» Supplied data
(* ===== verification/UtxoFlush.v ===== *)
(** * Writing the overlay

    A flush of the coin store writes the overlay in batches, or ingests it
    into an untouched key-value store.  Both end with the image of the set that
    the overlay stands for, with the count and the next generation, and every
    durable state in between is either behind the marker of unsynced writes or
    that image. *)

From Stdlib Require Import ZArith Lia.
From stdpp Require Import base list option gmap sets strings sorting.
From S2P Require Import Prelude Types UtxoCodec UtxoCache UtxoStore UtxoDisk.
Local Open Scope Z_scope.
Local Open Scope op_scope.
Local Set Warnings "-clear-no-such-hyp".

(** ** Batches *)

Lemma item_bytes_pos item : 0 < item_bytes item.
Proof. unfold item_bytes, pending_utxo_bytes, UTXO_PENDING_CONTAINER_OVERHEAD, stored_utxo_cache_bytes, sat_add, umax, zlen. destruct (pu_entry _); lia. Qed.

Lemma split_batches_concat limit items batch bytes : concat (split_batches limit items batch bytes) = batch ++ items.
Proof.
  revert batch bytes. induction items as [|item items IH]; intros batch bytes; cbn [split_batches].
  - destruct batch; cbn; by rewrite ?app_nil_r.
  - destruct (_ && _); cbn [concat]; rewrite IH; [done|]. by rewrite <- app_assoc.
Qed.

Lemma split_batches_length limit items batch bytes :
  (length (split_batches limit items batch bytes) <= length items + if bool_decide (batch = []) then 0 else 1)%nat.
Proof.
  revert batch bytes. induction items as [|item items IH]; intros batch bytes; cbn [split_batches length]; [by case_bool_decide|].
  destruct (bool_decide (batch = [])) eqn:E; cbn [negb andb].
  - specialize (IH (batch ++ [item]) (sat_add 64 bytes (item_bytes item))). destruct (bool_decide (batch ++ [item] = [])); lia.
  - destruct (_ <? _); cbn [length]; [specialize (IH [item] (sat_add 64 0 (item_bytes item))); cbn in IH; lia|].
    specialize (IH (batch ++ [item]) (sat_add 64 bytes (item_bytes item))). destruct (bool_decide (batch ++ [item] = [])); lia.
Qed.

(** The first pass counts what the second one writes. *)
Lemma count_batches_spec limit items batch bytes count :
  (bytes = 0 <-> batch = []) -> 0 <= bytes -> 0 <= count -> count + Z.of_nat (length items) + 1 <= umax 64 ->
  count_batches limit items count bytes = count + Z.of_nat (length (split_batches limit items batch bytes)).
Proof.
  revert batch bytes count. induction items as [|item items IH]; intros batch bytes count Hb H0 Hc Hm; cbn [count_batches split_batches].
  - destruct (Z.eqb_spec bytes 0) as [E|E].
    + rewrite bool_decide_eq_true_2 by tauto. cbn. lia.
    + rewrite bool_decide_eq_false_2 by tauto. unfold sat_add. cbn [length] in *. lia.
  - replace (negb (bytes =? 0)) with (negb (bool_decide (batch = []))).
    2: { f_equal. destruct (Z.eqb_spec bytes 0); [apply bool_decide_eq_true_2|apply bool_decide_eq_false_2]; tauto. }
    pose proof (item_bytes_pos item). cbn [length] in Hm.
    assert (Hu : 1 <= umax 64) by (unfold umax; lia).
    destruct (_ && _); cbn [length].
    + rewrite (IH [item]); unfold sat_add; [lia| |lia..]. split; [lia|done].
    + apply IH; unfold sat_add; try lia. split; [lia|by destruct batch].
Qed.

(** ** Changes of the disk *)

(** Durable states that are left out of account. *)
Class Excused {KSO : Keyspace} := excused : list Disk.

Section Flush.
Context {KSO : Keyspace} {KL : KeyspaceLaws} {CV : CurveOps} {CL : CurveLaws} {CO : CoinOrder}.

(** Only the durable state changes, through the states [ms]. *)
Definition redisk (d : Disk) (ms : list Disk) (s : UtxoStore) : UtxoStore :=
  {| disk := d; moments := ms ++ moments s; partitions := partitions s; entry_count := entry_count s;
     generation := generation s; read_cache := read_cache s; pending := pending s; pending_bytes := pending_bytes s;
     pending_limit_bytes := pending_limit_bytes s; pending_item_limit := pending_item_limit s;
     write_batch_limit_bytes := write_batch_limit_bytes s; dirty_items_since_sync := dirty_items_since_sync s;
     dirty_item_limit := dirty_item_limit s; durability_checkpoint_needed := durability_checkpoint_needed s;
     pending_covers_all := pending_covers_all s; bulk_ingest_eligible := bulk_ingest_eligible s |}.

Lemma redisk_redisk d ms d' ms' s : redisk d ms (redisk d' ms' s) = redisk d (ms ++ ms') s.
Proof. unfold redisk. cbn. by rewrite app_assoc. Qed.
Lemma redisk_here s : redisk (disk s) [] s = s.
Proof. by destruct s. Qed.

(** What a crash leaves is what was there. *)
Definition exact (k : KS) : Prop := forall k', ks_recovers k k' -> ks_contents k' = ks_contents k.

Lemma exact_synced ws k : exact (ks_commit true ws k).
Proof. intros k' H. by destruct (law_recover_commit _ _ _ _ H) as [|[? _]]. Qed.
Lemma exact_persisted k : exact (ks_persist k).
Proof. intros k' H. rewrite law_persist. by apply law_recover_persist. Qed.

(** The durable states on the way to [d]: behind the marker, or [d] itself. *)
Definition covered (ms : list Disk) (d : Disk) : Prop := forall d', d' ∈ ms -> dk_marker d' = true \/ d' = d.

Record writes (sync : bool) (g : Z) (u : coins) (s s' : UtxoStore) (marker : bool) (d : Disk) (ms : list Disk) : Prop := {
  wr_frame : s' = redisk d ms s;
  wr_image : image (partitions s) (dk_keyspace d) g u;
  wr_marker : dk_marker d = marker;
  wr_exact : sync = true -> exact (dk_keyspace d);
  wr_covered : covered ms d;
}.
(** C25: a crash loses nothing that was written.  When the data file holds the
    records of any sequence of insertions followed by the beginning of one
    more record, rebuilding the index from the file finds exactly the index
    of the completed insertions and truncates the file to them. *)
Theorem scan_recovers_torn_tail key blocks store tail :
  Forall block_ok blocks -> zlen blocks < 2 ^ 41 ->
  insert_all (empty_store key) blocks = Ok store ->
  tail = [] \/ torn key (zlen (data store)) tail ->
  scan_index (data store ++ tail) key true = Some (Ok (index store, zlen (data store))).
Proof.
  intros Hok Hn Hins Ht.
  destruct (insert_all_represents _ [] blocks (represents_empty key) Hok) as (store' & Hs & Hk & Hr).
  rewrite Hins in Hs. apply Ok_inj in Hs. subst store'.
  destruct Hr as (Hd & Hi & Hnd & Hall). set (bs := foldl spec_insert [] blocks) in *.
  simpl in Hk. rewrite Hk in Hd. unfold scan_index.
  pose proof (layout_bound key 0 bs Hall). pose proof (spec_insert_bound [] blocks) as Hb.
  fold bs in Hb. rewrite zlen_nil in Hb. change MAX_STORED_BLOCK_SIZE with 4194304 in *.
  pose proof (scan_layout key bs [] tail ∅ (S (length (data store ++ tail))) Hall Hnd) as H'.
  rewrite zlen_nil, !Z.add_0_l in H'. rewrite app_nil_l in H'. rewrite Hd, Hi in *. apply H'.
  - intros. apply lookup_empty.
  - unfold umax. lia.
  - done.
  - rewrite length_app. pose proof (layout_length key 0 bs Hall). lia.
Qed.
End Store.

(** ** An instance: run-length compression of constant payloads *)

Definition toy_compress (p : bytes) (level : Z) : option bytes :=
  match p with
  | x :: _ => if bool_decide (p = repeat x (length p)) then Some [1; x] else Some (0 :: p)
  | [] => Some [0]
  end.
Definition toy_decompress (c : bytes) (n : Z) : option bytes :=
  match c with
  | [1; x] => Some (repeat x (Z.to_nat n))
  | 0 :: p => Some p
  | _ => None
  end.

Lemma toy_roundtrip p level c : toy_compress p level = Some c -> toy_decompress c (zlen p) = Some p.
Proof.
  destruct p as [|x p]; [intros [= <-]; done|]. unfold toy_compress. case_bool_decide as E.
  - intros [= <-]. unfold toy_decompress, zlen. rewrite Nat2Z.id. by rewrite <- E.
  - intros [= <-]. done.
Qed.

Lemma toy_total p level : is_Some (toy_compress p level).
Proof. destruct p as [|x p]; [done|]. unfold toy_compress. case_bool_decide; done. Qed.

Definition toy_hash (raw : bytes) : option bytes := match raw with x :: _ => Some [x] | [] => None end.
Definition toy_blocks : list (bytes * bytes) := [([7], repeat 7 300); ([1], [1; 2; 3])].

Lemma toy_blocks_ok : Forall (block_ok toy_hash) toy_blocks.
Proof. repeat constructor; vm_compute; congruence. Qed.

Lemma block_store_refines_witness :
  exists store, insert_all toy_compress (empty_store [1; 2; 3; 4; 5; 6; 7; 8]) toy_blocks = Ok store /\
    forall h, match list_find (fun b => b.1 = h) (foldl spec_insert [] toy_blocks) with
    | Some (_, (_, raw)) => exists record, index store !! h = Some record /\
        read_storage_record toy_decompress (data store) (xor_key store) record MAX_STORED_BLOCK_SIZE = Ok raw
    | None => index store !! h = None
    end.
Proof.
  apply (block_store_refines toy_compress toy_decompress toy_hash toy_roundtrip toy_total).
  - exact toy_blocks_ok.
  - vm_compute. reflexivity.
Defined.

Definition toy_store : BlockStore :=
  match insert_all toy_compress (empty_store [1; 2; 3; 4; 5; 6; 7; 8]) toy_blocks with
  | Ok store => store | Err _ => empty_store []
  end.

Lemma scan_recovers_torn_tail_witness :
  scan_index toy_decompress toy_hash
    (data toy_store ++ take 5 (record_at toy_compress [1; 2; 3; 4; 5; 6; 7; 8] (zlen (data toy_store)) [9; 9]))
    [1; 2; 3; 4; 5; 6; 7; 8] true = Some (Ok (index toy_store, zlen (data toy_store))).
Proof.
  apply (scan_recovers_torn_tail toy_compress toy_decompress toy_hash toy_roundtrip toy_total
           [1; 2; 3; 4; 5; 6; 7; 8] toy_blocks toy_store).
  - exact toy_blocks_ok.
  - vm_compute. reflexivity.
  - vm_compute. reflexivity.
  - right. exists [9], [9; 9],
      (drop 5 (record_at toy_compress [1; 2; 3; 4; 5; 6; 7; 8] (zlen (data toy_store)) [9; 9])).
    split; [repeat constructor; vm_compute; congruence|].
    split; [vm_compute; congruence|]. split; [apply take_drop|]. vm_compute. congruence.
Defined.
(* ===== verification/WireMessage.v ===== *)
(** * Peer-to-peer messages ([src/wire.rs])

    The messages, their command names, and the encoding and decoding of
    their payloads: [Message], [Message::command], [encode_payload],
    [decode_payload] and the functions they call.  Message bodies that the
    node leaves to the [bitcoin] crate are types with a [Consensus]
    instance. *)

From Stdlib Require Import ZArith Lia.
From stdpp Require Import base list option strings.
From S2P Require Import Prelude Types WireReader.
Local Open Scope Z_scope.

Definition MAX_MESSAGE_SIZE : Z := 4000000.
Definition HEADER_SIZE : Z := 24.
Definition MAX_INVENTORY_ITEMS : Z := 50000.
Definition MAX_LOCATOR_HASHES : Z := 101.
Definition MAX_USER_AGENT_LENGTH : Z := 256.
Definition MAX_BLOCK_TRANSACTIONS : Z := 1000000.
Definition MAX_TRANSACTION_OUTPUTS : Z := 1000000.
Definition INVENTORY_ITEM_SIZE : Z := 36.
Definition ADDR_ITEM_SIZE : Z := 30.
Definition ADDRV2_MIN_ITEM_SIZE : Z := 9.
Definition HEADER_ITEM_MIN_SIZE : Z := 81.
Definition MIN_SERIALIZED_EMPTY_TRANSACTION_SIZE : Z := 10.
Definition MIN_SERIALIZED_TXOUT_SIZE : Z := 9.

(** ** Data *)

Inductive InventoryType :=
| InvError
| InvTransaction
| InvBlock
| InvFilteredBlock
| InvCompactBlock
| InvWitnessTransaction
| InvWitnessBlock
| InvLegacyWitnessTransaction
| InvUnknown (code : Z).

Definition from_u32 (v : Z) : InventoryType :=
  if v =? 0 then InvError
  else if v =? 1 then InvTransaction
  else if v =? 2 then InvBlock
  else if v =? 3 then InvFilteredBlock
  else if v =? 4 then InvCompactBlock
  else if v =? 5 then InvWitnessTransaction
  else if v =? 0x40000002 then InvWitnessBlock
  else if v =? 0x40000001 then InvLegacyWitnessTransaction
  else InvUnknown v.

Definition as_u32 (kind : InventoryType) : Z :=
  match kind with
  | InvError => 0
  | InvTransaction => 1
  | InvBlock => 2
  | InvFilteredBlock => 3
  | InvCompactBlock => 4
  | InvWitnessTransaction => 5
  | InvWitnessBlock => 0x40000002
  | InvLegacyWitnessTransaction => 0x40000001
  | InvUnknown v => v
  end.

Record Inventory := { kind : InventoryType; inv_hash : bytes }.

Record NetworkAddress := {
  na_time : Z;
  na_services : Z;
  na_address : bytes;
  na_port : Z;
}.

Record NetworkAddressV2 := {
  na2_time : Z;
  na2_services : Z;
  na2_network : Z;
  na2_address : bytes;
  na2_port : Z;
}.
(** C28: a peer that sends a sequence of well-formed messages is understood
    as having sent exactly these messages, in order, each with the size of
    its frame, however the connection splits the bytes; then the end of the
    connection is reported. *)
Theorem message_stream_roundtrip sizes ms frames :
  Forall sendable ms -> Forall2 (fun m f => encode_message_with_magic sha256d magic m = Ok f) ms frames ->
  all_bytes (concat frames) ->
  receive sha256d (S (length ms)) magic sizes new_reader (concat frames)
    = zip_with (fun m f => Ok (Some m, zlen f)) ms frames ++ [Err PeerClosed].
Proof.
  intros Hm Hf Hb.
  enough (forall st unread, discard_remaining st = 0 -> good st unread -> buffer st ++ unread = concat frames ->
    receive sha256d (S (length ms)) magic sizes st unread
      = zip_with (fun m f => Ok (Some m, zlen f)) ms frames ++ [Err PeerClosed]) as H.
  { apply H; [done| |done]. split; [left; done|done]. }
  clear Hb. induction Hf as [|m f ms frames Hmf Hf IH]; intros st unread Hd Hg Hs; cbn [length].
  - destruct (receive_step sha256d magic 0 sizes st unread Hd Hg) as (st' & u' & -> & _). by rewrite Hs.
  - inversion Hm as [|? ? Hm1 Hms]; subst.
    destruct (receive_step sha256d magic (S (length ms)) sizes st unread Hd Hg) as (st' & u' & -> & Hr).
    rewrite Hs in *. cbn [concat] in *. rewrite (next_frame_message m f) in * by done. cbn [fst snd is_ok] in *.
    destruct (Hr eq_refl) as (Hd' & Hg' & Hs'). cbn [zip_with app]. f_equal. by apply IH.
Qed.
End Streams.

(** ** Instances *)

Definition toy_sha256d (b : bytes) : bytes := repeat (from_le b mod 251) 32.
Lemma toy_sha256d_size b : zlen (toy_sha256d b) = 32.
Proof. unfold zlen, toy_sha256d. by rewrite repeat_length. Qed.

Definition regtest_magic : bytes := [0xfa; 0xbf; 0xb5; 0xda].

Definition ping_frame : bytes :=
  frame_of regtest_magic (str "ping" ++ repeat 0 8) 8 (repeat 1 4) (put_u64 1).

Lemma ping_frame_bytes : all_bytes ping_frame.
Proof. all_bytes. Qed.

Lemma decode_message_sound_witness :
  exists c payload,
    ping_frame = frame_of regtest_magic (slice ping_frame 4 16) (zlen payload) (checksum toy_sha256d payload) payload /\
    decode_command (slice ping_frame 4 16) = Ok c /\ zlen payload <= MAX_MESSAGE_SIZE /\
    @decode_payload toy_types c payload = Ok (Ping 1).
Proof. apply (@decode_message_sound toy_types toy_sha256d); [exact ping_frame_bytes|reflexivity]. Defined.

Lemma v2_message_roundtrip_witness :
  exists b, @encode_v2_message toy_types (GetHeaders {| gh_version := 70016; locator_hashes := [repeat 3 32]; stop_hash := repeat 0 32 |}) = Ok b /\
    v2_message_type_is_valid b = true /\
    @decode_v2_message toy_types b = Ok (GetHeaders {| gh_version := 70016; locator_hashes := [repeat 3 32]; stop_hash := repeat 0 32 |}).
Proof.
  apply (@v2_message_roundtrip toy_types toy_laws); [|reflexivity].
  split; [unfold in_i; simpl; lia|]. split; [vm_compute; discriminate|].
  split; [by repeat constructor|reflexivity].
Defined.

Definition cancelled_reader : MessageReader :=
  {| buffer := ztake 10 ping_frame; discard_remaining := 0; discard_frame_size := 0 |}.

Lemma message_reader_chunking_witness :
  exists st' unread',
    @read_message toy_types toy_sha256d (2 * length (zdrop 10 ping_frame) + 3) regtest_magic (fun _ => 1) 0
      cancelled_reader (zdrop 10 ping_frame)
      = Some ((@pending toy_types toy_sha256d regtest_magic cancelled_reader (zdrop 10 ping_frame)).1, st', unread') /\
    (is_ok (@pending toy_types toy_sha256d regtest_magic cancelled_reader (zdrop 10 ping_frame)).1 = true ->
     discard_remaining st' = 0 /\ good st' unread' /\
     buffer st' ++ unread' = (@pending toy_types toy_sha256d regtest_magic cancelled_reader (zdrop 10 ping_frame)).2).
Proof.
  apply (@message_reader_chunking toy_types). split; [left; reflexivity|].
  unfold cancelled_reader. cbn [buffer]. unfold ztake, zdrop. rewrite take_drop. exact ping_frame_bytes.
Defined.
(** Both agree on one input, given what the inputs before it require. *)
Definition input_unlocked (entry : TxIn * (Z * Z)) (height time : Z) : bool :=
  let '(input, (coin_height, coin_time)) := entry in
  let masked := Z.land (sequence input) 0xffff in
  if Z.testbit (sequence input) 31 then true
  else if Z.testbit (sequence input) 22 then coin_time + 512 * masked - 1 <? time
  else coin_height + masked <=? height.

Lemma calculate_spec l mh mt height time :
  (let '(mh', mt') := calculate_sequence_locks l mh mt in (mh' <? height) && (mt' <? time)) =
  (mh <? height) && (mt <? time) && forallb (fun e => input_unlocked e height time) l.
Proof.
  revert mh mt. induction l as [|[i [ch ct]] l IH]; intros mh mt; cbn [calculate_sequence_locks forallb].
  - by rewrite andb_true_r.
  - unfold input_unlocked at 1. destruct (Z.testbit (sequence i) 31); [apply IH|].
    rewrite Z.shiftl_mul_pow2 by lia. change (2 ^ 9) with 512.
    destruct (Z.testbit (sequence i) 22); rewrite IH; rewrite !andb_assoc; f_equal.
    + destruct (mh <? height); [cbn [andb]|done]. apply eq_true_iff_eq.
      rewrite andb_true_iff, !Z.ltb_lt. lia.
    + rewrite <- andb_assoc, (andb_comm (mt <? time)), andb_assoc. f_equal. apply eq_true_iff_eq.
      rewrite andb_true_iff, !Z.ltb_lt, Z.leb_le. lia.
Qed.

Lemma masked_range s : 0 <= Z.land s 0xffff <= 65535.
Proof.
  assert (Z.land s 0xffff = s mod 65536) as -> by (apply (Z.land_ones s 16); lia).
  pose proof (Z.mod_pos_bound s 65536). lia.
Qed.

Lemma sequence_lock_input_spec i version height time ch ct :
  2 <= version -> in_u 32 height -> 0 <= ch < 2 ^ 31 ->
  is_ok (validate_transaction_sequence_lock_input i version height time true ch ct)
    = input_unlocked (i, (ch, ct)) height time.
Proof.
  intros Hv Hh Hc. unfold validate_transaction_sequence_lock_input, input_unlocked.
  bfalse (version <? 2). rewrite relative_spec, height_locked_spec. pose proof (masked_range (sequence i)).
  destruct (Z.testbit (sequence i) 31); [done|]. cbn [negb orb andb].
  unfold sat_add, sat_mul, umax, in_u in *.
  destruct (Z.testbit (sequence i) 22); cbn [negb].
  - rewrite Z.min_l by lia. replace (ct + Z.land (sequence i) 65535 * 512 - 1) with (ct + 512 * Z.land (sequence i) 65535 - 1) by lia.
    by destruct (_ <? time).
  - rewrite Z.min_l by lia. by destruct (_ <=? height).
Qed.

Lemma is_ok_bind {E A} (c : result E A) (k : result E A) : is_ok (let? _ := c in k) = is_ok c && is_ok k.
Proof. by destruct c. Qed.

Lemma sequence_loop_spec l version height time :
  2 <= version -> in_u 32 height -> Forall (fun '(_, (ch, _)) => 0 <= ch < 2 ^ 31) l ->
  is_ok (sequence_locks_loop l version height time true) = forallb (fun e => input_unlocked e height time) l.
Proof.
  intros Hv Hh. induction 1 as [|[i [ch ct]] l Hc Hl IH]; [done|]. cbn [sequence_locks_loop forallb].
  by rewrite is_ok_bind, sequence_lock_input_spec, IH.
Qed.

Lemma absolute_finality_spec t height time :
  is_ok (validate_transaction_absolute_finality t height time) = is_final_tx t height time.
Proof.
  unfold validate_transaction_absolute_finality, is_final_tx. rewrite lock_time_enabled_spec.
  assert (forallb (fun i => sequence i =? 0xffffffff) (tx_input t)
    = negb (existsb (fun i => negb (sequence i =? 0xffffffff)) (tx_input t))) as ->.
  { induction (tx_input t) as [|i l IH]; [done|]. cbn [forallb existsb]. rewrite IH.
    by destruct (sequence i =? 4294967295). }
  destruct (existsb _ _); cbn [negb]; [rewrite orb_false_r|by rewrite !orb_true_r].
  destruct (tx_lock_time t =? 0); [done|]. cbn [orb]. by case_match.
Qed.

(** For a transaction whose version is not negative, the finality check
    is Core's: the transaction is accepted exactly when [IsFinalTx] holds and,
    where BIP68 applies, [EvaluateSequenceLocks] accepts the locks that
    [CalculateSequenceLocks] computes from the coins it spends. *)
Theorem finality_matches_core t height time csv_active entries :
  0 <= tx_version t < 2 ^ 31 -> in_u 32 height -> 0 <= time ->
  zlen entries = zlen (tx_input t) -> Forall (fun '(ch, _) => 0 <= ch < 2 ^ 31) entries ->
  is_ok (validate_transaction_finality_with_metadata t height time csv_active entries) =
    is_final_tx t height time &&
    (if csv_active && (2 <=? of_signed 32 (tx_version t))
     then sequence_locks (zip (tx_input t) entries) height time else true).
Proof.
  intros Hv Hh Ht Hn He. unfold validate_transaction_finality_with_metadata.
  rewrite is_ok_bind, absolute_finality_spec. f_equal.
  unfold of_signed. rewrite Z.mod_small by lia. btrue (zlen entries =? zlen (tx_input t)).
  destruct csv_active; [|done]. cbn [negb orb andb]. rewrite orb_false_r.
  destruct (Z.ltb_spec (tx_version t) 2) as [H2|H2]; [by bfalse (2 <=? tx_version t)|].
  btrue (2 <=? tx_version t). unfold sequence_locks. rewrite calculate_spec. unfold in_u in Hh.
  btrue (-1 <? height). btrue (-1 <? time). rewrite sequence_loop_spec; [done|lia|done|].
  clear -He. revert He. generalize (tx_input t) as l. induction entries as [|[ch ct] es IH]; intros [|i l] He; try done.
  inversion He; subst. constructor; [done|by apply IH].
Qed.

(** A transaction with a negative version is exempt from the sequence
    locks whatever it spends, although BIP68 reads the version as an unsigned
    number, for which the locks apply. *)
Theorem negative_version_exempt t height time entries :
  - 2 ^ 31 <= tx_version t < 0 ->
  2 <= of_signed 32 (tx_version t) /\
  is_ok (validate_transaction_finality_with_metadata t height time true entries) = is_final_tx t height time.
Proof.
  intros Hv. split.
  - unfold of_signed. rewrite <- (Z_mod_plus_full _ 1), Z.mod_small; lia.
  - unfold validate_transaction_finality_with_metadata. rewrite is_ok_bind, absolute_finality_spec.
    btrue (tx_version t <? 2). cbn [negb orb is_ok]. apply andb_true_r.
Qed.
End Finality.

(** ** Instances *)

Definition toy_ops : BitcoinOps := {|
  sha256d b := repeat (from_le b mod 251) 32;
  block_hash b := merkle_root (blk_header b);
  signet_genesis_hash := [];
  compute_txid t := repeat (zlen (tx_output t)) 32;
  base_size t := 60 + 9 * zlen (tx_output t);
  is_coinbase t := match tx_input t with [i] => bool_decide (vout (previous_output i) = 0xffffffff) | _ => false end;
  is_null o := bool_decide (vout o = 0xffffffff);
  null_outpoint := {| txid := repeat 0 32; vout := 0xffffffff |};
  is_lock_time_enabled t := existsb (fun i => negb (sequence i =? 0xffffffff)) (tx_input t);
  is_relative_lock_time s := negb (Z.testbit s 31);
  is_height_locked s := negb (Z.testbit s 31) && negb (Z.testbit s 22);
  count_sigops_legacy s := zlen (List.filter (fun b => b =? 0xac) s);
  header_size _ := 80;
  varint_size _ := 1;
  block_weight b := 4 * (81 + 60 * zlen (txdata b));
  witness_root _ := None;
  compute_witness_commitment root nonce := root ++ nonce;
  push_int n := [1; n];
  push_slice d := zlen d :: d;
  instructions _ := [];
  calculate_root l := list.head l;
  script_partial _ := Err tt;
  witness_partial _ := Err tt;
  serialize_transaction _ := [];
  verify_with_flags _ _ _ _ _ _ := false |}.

» Problem statement
Where the listing above has a line with "(pu_entry _); lia. Qed.", start there, and output every line exactly through the line with "destruct (_ && _); cbn [length].", which is also included.

» Result
Proof. unfold item_bytes, pending_utxo_bytes, UTXO_PENDING_CONTAINER_OVERHEAD, stored_utxo_cache_bytes, sat_add, umax, zlen. destruct (pu_entry _); lia. Qed.

Lemma split_batches_concat limit items batch bytes : concat (split_batches limit items batch bytes) = batch ++ items.
Proof.
  revert batch bytes. induction items as [|item items IH]; intros batch bytes; cbn [split_batches].
  - destruct batch; cbn; by rewrite ?app_nil_r.
  - destruct (_ && _); cbn [concat]; rewrite IH; [done|]. by rewrite <- app_assoc.
Qed.

Lemma split_batches_length limit items batch bytes :
  (length (split_batches limit items batch bytes) <= length items + if bool_decide (batch = []) then 0 else 1)%nat.
Proof.
  revert batch bytes. induction items as [|item items IH]; intros batch bytes; cbn [split_batches length]; [by case_bool_decide|].
  destruct (bool_decide (batch = [])) eqn:E; cbn [negb andb].
  - specialize (IH (batch ++ [item]) (sat_add 64 bytes (item_bytes item))). destruct (bool_decide (batch ++ [item] = [])); lia.
  - destruct (_ <? _); cbn [length]; [specialize (IH [item] (sat_add 64 0 (item_bytes item))); cbn in IH; lia|].
    specialize (IH (batch ++ [item]) (sat_add 64 bytes (item_bytes item))). destruct (bool_decide (batch ++ [item] = [])); lia.
Qed.

(** The first pass counts what the second one writes. *)
Lemma count_batches_spec limit items batch bytes count :
  (bytes = 0 <-> batch = []) -> 0 <= bytes -> 0 <= count -> count + Z.of_nat (length items) + 1 <= umax 64 ->
  count_batches limit items count bytes = count + Z.of_nat (length (split_batches limit items batch bytes)).
Proof.
  revert batch bytes count. induction items as [|item items IH]; intros batch bytes count Hb H0 Hc Hm; cbn [count_batches split_batches].
  - destruct (Z.eqb_spec bytes 0) as [E|E].
    + rewrite bool_decide_eq_true_2 by tauto. cbn. lia.
    + rewrite bool_decide_eq_false_2 by tauto. unfold sat_add. cbn [length] in *. lia.
  - replace (negb (bytes =? 0)) with (negb (bool_decide (batch = []))).
    2: { f_equal. destruct (Z.eqb_spec bytes 0); [apply bool_decide_eq_true_2|apply bool_decide_eq_false_2]; tauto. }
    pose proof (item_bytes_pos item). cbn [length] in Hm.
    assert (Hu : 1 <= umax 64) by (unfold umax; lia).
    destruct (_ && _); cbn [length].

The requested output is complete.